General security

The art of searching for open source intelligence

Irfan Shakeel
May 11, 2016 by
Irfan Shakeel

The Internet is a big ocean, and it carries loads of information you might be interested in or looking for, but where and how to find that information? Thanks to search engines like Google that make the searches using a query possible, but is it enough? If you think so, then you need to rethink about it, we have world wide web, deep web, and dark web, are you getting information from every corner of the Internet? Well, it depends on how you are searching particular information; this is why it calls "art of searching."

The art of searching applies to many aspects, but here it is being used particularly for open source intelligence. The objective of this series is to discuss the open source intelligence (OSINT) concept, tools, methodology and processes, the art of searching is the part of this series, in this series, we will look at the Internet using different prospect, and we will utilize a different approach.

What should you learn next?

What should you learn next?

From SOC Analyst to Secure Coder to Security Manager — our team of experts has 12 free training plans to help you hit your goals. Get your free copy now.

Internet research experts is a myth:

People claim that they are Internet research experts, and they can find anything using their techniques, but nobody knows about the actual information available out there. Internet changes constantly, it changes within a fraction of seconds, while you are reading this there have been significant changes occurred on the Internet. The second reason can be drawn from the size of the Internet; it is huge, and you can't claim that you have scanned every corner and provided the correct information with the accuracy.

You always find the information you are looking for on the Internet, but it changes so the accuracy can't be measured. It makes open source intelligence a continuous process; World Wide Web is not the Internet. However, it is part of the Internet. The Internet is the network of different networks; it is an umbrella of the connected devices (computers, printers, routers, switches, servers, etc.) Think of the shodan; it does not search web pages, whatever the devices. Think about the quick port scan against any technology infrastructure; you scan for the devices, not the web pages.

So the important points to conclude here:

  • Open source intelligence is a continuous process and organizations should adopt it like this.
  • The World Wide Web is not the entire Internet; you should search the Internet for the information
  • War dialing is not dead, it evolved and changed its shape (think of the random port scanning)

New school open source intelligence

Intelligence gathering is not a new topic, people of every era used to gather intelligence using their own techniques, now the techniques have been evolved, and we have 'new' way of searching the information.
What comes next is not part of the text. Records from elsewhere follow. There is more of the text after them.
(** C34. One lease per client: after any interleaving of requests, at most
    one confirmed clientid stands for a client's identity string. *)
Theorem nfs4_one_lease evs k1 k2 c1 c2 :
  let s := run_events V40 evs in
  m_clients s !! k1 = Some c1 → m_clients s !! k2 = Some c2 →
  c_confirmed c1 = true → c_confirmed c2 = true → c_id c1 = c_id c2 → k1 = k2.
Proof.
  intros s. assert (leases_ok (m_clients s)) as Hl; [|apply Hl].
  apply (run_events_inv (λ s, leases_ok (m_clients s))); [by intros ????|]. intros s' ev. apply leases_ok_event.
Qed.

(** ** State belongs to a lease *)

(** Requests whose clientid check and state change are not separated. *)
Definition guard s (ev : Event) : bool :=
  match ev with
  | EvSetClientid _ _ _ _ _ _ => m_nextClientid s + 1 <? 2 ^ 64
  | EvOpen c _ _ _ _ | EvLock None c _ _ _ _ _ => clientConfirmed s c
  | _ => true
  end.
Fixpoint guarded s (evs : list Event) : bool :=
  match evs with [] => true | ev :: evs' => guard s ev && guarded (run_event s ev) evs' end.
(** ** Content and generators *)

(** [get_or]: the field if it is a number, the default otherwise. *)
Definition get_or (t : LVal) (k : bytes) (d : Z) : Z := match field t k with LNum z => z | _ => d end.
Definition lua_config (t : LVal) : ContentConfig :=
  let c := default_config in
  mkConfig (u32 (get_or t (str "blockSize") (blockSize c))) (u8 (get_or t (str "entropy") (entropy c)))
    (u8 (get_or t (str "sparsePercent") (sparsePercent c))) (u8 (get_or t (str "dedupPercent") (dedupPercent c)))
    (u32 (get_or t (str "dedupCorpus") (dedupCorpus c))).
Definition contentConfigLua (t : LVal) : bytes := config_serialize (lua_config t).
(** [None]: the blob does not parse, or the read writes outside [out]. *)
Definition contentReadLua (gen : IRng) (cfg : bytes) (seed size offset len : Z) : option bytes :=
  c ← config_deserialize cfg;
  '(n, out) ← content_read gen c seed size offset (replicate (Z.to_nat len) (zb 0)) len;
  Some (take (Z.to_nat n) out).
Definition contentAllocLua (cfg : bytes) (seed size : Z) : option Z :=
  c ← config_deserialize cfg; Some (allocatedBlocks c seed size).
Definition rngNamesLua {A} (r : Registry A) : LVal := seq_table (LStr <$> rng_names r).

(** ** Opening stores *)

Definition get_or_bool (t : LVal) (k : bytes) (d : bool) : bool := match field t k with LBool b => b | _ => d end.
(** [prfs.open(path, {clean=...})], with the table or without, and [prfs.mem()]. *)
Definition luaOpen {M} `{!KvEngine M} (r : Registry (Engine M)) (default_engine s_engine path : bytes) (opts : option LVal) : option (Store M) :=
  openPrfs r default_engine s_engine path (match opts with Some t => get_or_bool t (str "clean") false | None => false end).
Definition luaMem : MemStore := MemStore0.

(** ** The scenario runner (src/lua/harness.cpp) *)

(** [arg[1]], [arg[2]], ...: what follows the script's name. *)
Definition harness_args (argv : list bytes) : LVal := seq_table (LStr <$> drop 2 argv).
(** The exit status; [run_file] is what the interpreter makes of the script,
    [None] an exception. *)
Definition harness_main (run_file : bytes → LVal → option bool) (argv : list bytes) : Z :=
  match argv with
  | _ :: script :: _ => match run_file script (harness_args argv) with Some true => 0 | _ => 1 end
  | _ => 2
  end.

(** ** The registered methods *)

Inductive Method :=
  | m_root | m_snapshotRoot | m_snapshots | m_snapInfo | m_mkdir | m_mkfile | m_symlink | m_mknod | m_mkfifo | m_mksock
  | m_lookup | m_link | m_unlink | m_move | m_setContent | m_setContentSeed | m_setTarget | m_setRdev | m_readdir
  | m_readdirPage | m_parents | m_now | m_setTime | m_snapshot | m_diffNodes | m_diffPaths | m_stats | m_fsStat
  | m_contentConfig | m_setContentConfig.
Inductive NodeMethod :=
  | nm_id | nm_type | nm_nlink | nm_get (a : Attr) | nm_set (a : Attr) | nm_target | nm_content | nm_rdev.
(** The names of [new_usertype<IPrfs>] and [new_usertype<INode>]. *)
Definition prfs_methods : list (bytes * Method) :=
  [(str "root", m_root); (str "snapshotRoot", m_snapshotRoot); (str "snapshots", m_snapshots); (str "snapInfo", m_snapInfo);
   (str "mkdir", m_mkdir); (str "mkfile", m_mkfile); (str "symlink", m_symlink); (str "mknod", m_mknod); (str "mkfifo", m_mkfifo);
   (str "mksock", m_mksock); (str "lookup", m_lookup); (str "link", m_link); (str "unlink", m_unlink); (str "move", m_move);
   (str "setContent", m_setContent); (str "setContentSeed", m_setContentSeed); (str "setTarget", m_setTarget);
   (str "setRdev", m_setRdev); (str "readdir", m_readdir); (str "readdirPage", m_readdirPage); (str "parents", m_parents);
   (str "now", m_now); (str "setTime", m_setTime); (str "snapshot", m_snapshot); (str "diffNodes", m_diffNodes);
   (str "diffPaths", m_diffPaths); (str "stats", m_stats); (str "fsStat", m_fsStat); (str "contentConfig", m_contentConfig);
   (str "setContentConfig", m_setContentConfig)].
Definition node_methods : list (bytes * NodeMethod) :=
  [(str "id", nm_id); (str "type", nm_type); (str "nlink", nm_nlink); (str "mode", nm_get AMode); (str "setMode", nm_set AMode);
   (str "uid", nm_get AUid); (str "setUid", nm_set AUid); (str "gid", nm_get AGid); (str "setGid", nm_set AGid);
   (str "size", nm_get ASize); (str "setSize", nm_set ASize); (str "atime", nm_get AAtime); (str "setAtime", nm_set AAtime);
   (str "mtime", nm_get AMtime); (str "setMtime", nm_set AMtime); (str "ctime", nm_get ACtime); (str "setCtime", nm_set ACtime);
   (str "target", nm_target); (str "content", nm_content); (str "rdev", nm_rdev)].
Definition method_named {A} (table : list (bytes * A)) (name : bytes) : option A :=
  snd <$> List.find (λ m, bool_decide (m.1 = name)) table.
The word 'open' refers the publicly available sources; it has nothing to do with the open-source software. "Open source intelligence (OSINT) is the process of collecting the intelligence from publicly available sources, paid or free, print or electronic." The scope of OSINT is not limited to cyber security only, but business and corporate intelligence, military intelligence and another field where information matters.

Businesses hire information brokers and private investigators to gather information of their competitor, well it connected with the competitive intelligence; a corporate term refers the process to gather information about the competitors. The process utilizes the same techniques of gathering information:

  • Web-based communities: social media websites, forums/blogs, Wikis, video and images sharing websites, news portals and other user generated mediums
  • Dark web
  • Newspaper, magazines, radio, television and computer-based information
  • Govt reports, press conferences, marketing surveys, speeches, press releases, official statements (Tweets, Facebook posts, etc.)
  • Academic research papers, theses, and dissertations, and interviews

Military and security agencies use open source intelligence to counter the terrorism and to gather the information of their opponents, content analysis of Middle East's regional newspapers are mostly effective to predict the stability/instability of the region. It is an effective technique of gathering the cultural and demographic intelligence from the area not covered by the military intelligence spy. Commercial imagery sources and digital maps provide the up to date information to military commander regarding the airfield, roads, bridges, buildings and Govt. offices.

Offensive VS defensive OSINT

As discussed OSINT has a broader scope, but this series primarily focuses on cyber attacks. Offensive OSINT is when you study the attack before it happens while defensive is learning about the attacks against a company. The OSINT gives opportunities to both the defender and attacker; you can learn the weakness of a company and fix it while at the same time the weakness could be exploited.

The OSINT process

In the first step, you need to identify the sources from where you can get the required data, there are many techniques of acquiring the data, but the identification process is the most important because this is where you decide the result of the overall activity. Every single step of the process will be discussed throughout this series.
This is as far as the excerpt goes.